Female greater vasa parrot in mating plumage (forground) |
I'm was extra surprised not to know about the vasa parrot, because it is from Madagascar and has weird sex (for a bird). And if there are two things sure to pique my interest, they are weird sexual behaviour and living on and island (cf my favourite Amanda Donahoe film, Castaway).
Perhaps one of the reasons these birds are overlooked in the natural history programmes is their slightly odd mating behaviour. While many are aware that dogs and wolves can become locked together during coitus in a copulatory tie, you rarely hear David Attenborough discussing this. And dogs are cute: by the time the vasa parrot female is linked to her mate (usually for half an hour sometimes for much longer) she has lost all the feathers on her head, which has turned bright yellow -- the couple, I imagine, bear a striking resemblance to copulating skeksis from the film The Dark Crystal.

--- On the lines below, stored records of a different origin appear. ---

(** X17: the compressed video writer.  The factor by which it scales the
    frames down is a power of two; a first frame lower than 1080 is not
    scaled, and a first frame of height 1080 or more is scaled to a height
    from 540 to 1079.  When the scaled frame fits under the ceiling of the
    codec, the stream is added with the scaled width and height, each
    rounded up to even, every frame is encoded, and the call returns the
    width and height of the first frame as they were given. *)
Theorem compressed_writer_scales_below_1080 self (frame : VideoFrame) (path : string)
    (pts : option Z) (rest : list (VideoFrame * string * option Z))
    (chunk_path : string) world :
  let input_w := frame_width frame in
  let input_h := frame_height frame in
  let factor := MP4C.downscale (Z.to_nat input_h) input_h 1 in
  (exists k : nat, factor = 2 ^ Z.of_nat k) /\
  (input_h < 1080 -> factor = 1) /\
  (1080 <= input_h -> 540 <= input_h / factor < 1080) /\
  (even_up (input_w / factor) * even_up (input_h / factor) <= Z.shiftl 36864 8 ->
   MP4C.save_as_chunk lib self ((frame, path, pts) :: rest) chunk_path world
   = ({| files := files world;
         av_log := av_log world ++
           [AvOpen chunk_path "mp4";
            AvAddStream (MP4._codec_name self) (MP4._output_fps self) "yuv420p"
              (even_up (input_w / factor)) (even_up (input_h / factor))
              (MP4._codec_opts self)] ++
           (AvMux <$> stream_packets lib
                        (unstamped <$>
                           (frame :: ((fun image => fst (fst image)) <$> rest))) []) ++
           [AvCloseStream; AvClose chunk_path] |},
      Ok [(input_w, input_h)])).
Proof.
  intros input_w input_h factor.
  destruct (downscale_factor_spec (Z.to_nat input_h) input_h 1 ltac:(lia)) as (k & Hk & Hor).
  pose proof (downscale_ends input_h) as Hend.
  fold factor in Hk, Hor, Hend.
  assert (0 < factor) as Hpos.
  { rewrite Hk. pose proof (Z.pow_pos_nonneg 2 (Z.of_nat k)). lia. }
  split; [exists k; lia|]. split; [|split].
  - intros Hlow. unfold factor.
    destruct (Z.to_nat input_h) as [|fuel]; [reflexivity|]. simpl.
    destruct (Z.leb_spec (1080 * 1) input_h); [lia | reflexivity].
  - intros Hhigh. split.
    + apply Z.div_le_lower_bound; [lia|].
      destruct Hor as [->|Hor]; [|lia]. simpl in Hk. lia.
    + apply Z.div_lt_upper_bound; lia.
  - intros Hfit. unfold MP4C.save_as_chunk, MP4._peek_first_frame.
    change (Some (frame, path, pts) :: (Some <$> rest))
      with (Some <$> ((frame, path, pts) :: rest)).
    unfold bind. fold input_w input_h. fold factor.
    rewrite write_container_log by exact Hfit. reflexivity.
Qed.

Skeksis from The Dark Crystal |
The mating system among these birds is also unusual because they are polygynandrous, with a female mating with several males. If kept in captivity, breeding is more successful if a single female is kept with two or more males. During the breeding season the females become very vocal and occasionally violent with reports of them killing males housed with them.
Despite the slightly adult themes of this AOTW, I'd like to dedicate this week's animal, squawking away on a distant island in their own wild rumpus, to Maurice Sendak, author of Where The Wild Things Are.